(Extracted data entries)
-- Opening Marker --
Lemma update_cr0_flag new_cr0 g k :
  k ∈ [HF_LMA_MASK; HF_SMM_MASK; HF_GUEST_MASK] ->
  bit_any (x_hflags (cpu_x86_update_cr0 new_cr0 g).1) k = bit_any (x_hflags g) k.
Proof.
  intros Hk. cbn -[Z.land Z.lor Z.lnot Z.shiftl].
  set (pe := Z.land (Z.lor new_cr0 CR0_ET_MASK) CR0_PE_MASK).
  assert (pe = 0 \/ pe = 1) as [-> | ->].
  { pose proof (Z.land_ones (Z.lor new_cr0 CR0_ET_MASK) 1). pose proof (Z.mod_pos_bound (Z.lor new_cr0 CR0_ET_MASK) (2 ^ 1)).
    subst pe. change CR0_PE_MASK with (Z.ones 1). lia. }
  all: flag_cases Hk.
  all: by autorewrite with keep.
Qed.

Lemma sync_bndcs_flag g k :
  k ∈ [HF_LMA_MASK; HF_SMM_MASK; HF_GUEST_MASK] ->
  bit_any (x_hflags (cpu_sync_bndcs_hflags g)) k = bit_any (x_hflags g) k.
Proof.
  intros Hk. cbn -[Z.land Z.lor Z.lnot]. flag_cases Hk.
  all: case_match; by autorewrite with keep.
Qed.

Lemma sync_bndcs_npt g :
  bit_any (x_hflags2 (cpu_sync_bndcs_hflags g)) HF2_NPT_MASK = bit_any (x_hflags2 g) HF2_NPT_MASK.
Proof. cbn -[Z.land Z.lor Z.lnot]. repeat case_match; by autorewrite with keep. Qed.

Lemma update_cr4_flag new_cr4 g k :
  k ∈ [HF_LMA_MASK; HF_SMM_MASK; HF_GUEST_MASK] ->
  bit_any (x_hflags (cpu_x86_update_cr4 feat new_cr4 g).1) k = bit_any (x_hflags g) k.
Proof.
  intros Hk. unfold cpu_x86_update_cr4. cbn [fst]. rewrite sync_bndcs_flag by done. cbn [x_hflags set_flags].
  flag_cases Hk.
  all: repeat case_match; by autorewrite with keep.
Qed.

Lemma wrmsr_efer_lma val g :
  bit_any (x_efer g) MSR_EFER_LMA = false -> bit_any (x_efer (helper_wrmsr_efer feat val g)) MSR_EFER_LMA = false.
Proof.
  intros H. unfold helper_wrmsr_efer. cbv zeta. set (mask := if f_svm feat then _ else _).
  assert (Hm : Z.land mask MSR_EFER_LMA = 0) by (subst mask; by repeat case_match).
  cbn [x_efer cpu_load_efer set_flags set_efer_pkru].
  rewrite keep_set by (by apply keep_mask). by rewrite keep_clear.
Qed.

Lemma load_efer_flag val g :
  bit_any val MSR_EFER_LMA = false -> bit_any (x_hflags g) HF_LMA_MASK = false ->
  bit_any (x_hflags g) HF_GUEST_MASK = false ->
  bit_any (x_hflags (cpu_load_efer val g)) HF_LMA_MASK = false
  /\ bit_any (x_hflags (cpu_load_efer val g)) HF_GUEST_MASK = false.
Proof.
  intros Hv Hl Hg. unfold cpu_load_efer. cbn [x_hflags set_flags set_efer_pkru]. rewrite Hv.
  assert (Hc : bit_any (Z.land (x_hflags g) (Z.lnot (Z.lor HF_LMA_MASK HF_SVME_MASK))) HF_LMA_MASK = false).
  { unfold bit_any. by rewrite <- Z.land_assoc, Z.land_0_r. }
  split; case_match; autorewrite with keep; done.
Qed.

Lemma instruction_inv o g g' fs : x86_inv g -> x86_run feat o g = X86Done g' fs -> x86_inv g'.
Proof.
  intros [] Hr. destruct o as [reg t0|addr|ecx val|val]; cbn [x86_run] in Hr.
  - injection Hr as <- _. unfold helper_write_crN.
    repeat (case_match; [|]); cbn [fst]; split; try done.
    + by rewrite update_cr0_flag by decide_now.
    + by rewrite update_cr0_flag by decide_now.
    + unfold cpu_x86_update_cr4. cbn [fst]. by rewrite sync_bndcs_npt.
    + by rewrite update_cr4_flag by decide_now.
    + by rewrite update_cr4_flag by decide_now.
  - injection Hr as <- _. by split.
  - unfold helper_wrpkru in Hr. repeat (case_match; [done|]). injection Hr as <- _. by split.
  - injection Hr as <- _. pose proof (wrmsr_efer_lma val g xi_efer0) as He.
    destruct (load_efer_flag _ g He xi_lma0 xi_guest0) as [Hl Hg]. by split.
Qed.

(** *** They flush what they change *)

Lemma all_modes idx : (idx < 3)%nat -> Z.testbit (u16 ALL_MMUIDX_BITS) (Z.of_nat idx) = true.
Proof. intros H. by destruct idx as [|[|[|]]]; [..|lia]. Qed.

Lemma same_page_le (o : option (Z * Z)) : page_le o o.
Proof. destruct o as [[p q]|]; [|done]. exists q. split; [done|]. apply Z.land_diag. Qed.

Lemma bit_of_eq x y mask k :
  prot_le k mask -> Z.land x mask = Z.land y mask -> bit_any x k = bit_any y k.
Proof.
  intros Hk H. unfold bit_any. rewrite <- Hk, (Z.land_comm k), !Z.land_assoc, H. done.
Qed.

(** The pages of the modes are kept, or all of them are flushed. *)
Definition pages_safe (g : x86_guest) (fs : list tlb_call) (g' : x86_guest) : Prop :=
  fs = [CallFlush ALL_MMUIDX_BITS]
  \/ fs = [] /\ forall idx va, x86_page g' idx va = x86_page g idx va.

Lemma update_cr0_safe new_cr0 g :
  x86_inv g -> pages_safe g (cpu_x86_update_cr0 new_cr0 g).2 (cpu_x86_update_cr0 new_cr0 g).1.
Proof.
  intros Hi. unfold pages_safe, cpu_x86_update_cr0 at 1 2. cbn [snd].
  set (mask := Z.lor (Z.lor CR0_PG_MASK CR0_WP_MASK) CR0_PE_MASK).
  destruct (Z.eqb_spec (Z.land new_cr0 mask) (Z.land (x_cr0 g) mask)) as [E|]; [right; split; [done|]|by left].
  assert (Hb : forall k, k = CR0_PG_MASK \/ k = CR0_WP_MASK ->
    bit_any (Z.lor new_cr0 CR0_ET_MASK) k = bit_any (x_cr0 g) k).
  { intros k Hk. rewrite keep_set by (by destruct Hk as [-> | ->]).
    apply (bit_of_eq _ _ mask); [by destruct Hk as [-> | ->]|done]. }
  intros idx va. apply rights_env; [by apply xi_lma| |by apply Hb; left|].
  - cbn [hflags_lma env_of]. rewrite update_cr0_flag by decide_now. by apply xi_lma.
  - intros _. split_and!; try done. by apply Hb; right.
Qed.

Lemma update_cr3_safe new_cr3 g :
  x86_inv g -> pages_safe g (cpu_x86_update_cr3 new_cr3 g).2 (cpu_x86_update_cr3 new_cr3 g).1.
Proof.
  intros Hi. unfold pages_safe, cpu_x86_update_cr3. cbn [fst snd].
  destruct (bit_any (x_cr0 g) CR0_PG_MASK) eqn:E; [by left|right]. split; [done|]. intros idx va.
  apply rights_env; [exact (xi_lma g Hi)..|done|]. cbn [env_of regs cr0]. by rewrite E.
Qed.

Lemma update_cr4_safe new_cr4 g :
  x86_inv g -> pages_safe g (cpu_x86_update_cr4 feat new_cr4 g).2 (cpu_x86_update_cr4 feat new_cr4 g).1.
Proof.
  intros Hi. unfold pages_safe, cpu_x86_update_cr4 at 1 2. cbn [snd].
  set (mask := Z.lor CR4_PGE_MASK _).
  destruct (bit_any (Z.lxor new_cr4 (x_cr4 g)) mask) eqn:E; [by left|right; split; [done|]].
  assert (Hb : forall k, prot_le k mask -> Z.land CR4_OSFXSR_MASK k = 0 -> Z.land CR4_SMAP_MASK k = 0 ->
    Z.land CR4_PKE_MASK k = 0 ->
    bit_any (x_cr4 (cpu_x86_update_cr4 feat new_cr4 g).1) k = bit_any (x_cr4 g) k).
  { intros k Hk H1 H2 H3. cbn -[Z.land Z.lor Z.lnot].
    etransitivity; [repeat case_match; autorewrite with keep; reflexivity|].
    apply (bit_of_eq _ _ mask _ Hk). apply Z.bits_inj'. intros i Hi'. rewrite !Z.land_spec.
    apply negb_false_iff, Z.eqb_eq in E. pose proof (Z.land_spec (Z.lxor new_cr4 (x_cr4 g)) mask i) as Ei.
    rewrite E, Z.bits_0, Z.lxor_spec in Ei.
    by destruct (Z.testbit new_cr4 i), (Z.testbit (x_cr4 g) i), (Z.testbit mask i). }
  intros idx va. apply rights_env; [by apply xi_lma| |done|].
  - cbn [hflags_lma env_of]. rewrite update_cr4_flag by decide_now. by apply xi_lma.
  - intros _. split_and!; try done; by apply Hb.
Qed.

Lemma instruction_safe o g g' fs :
  x86_inv g -> op_ok o g -> x86_run feat o g = X86Done g' fs ->
  pages_safe g fs g' \/ exists a, o = Invlpg a /\ g' = g /\ fs = [CallFlushPage a ALL_MMUIDX_BITS].
Proof.
  intros Hi Ho Hr. destruct o as [reg t0|addr|ecx val|val]; cbn [x86_run] in Hr.
  - left. injection Hr as <- <-. unfold helper_write_crN.
    repeat (case_match; [by eauto using update_cr0_safe, update_cr3_safe, update_cr4_safe|]).
    case_match; right; by split.
  - right. injection Hr as <- <-. eauto.
  - left. unfold helper_wrpkru in Hr. repeat (case_match; [done|]). injection Hr as <- <-. by left.
  - left. injection Hr as <- <-. right. split; [done|]. intros idx va. apply rights_env; [by apply xi_lma| |done|].
    + cbn [hflags_lma env_of].
      by apply (load_efer_flag _ g (wrmsr_efer_lma val g (xi_efer g Hi)) (xi_lma g Hi) (xi_guest g Hi)).
    + intros Hpg. split_and!; try done. intros Hpae. apply Ho.
      cbn [env_of regs cr0 cr4] in *. by rewrite Hpg, Hpae.
Qed.
End guest.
-- Closing Marker --
Exercise instructions:
Proceeding from the line containing "bit_any (x_hflags (cpu_x86_update_cr0" through the line containing "assert (pe = 0 \/ pe = 1) as [-> | ->].", transcribe the lines above exactly, both end lines included.

Answer to this task:
  bit_any (x_hflags (cpu_x86_update_cr0 new_cr0 g).1) k = bit_any (x_hflags g) k.
Proof.
  intros Hk. cbn -[Z.land Z.lor Z.lnot Z.shiftl].
  set (pe := Z.land (Z.lor new_cr0 CR0_ET_MASK) CR0_PE_MASK).
  assert (pe = 0 \/ pe = 1) as [-> | ->].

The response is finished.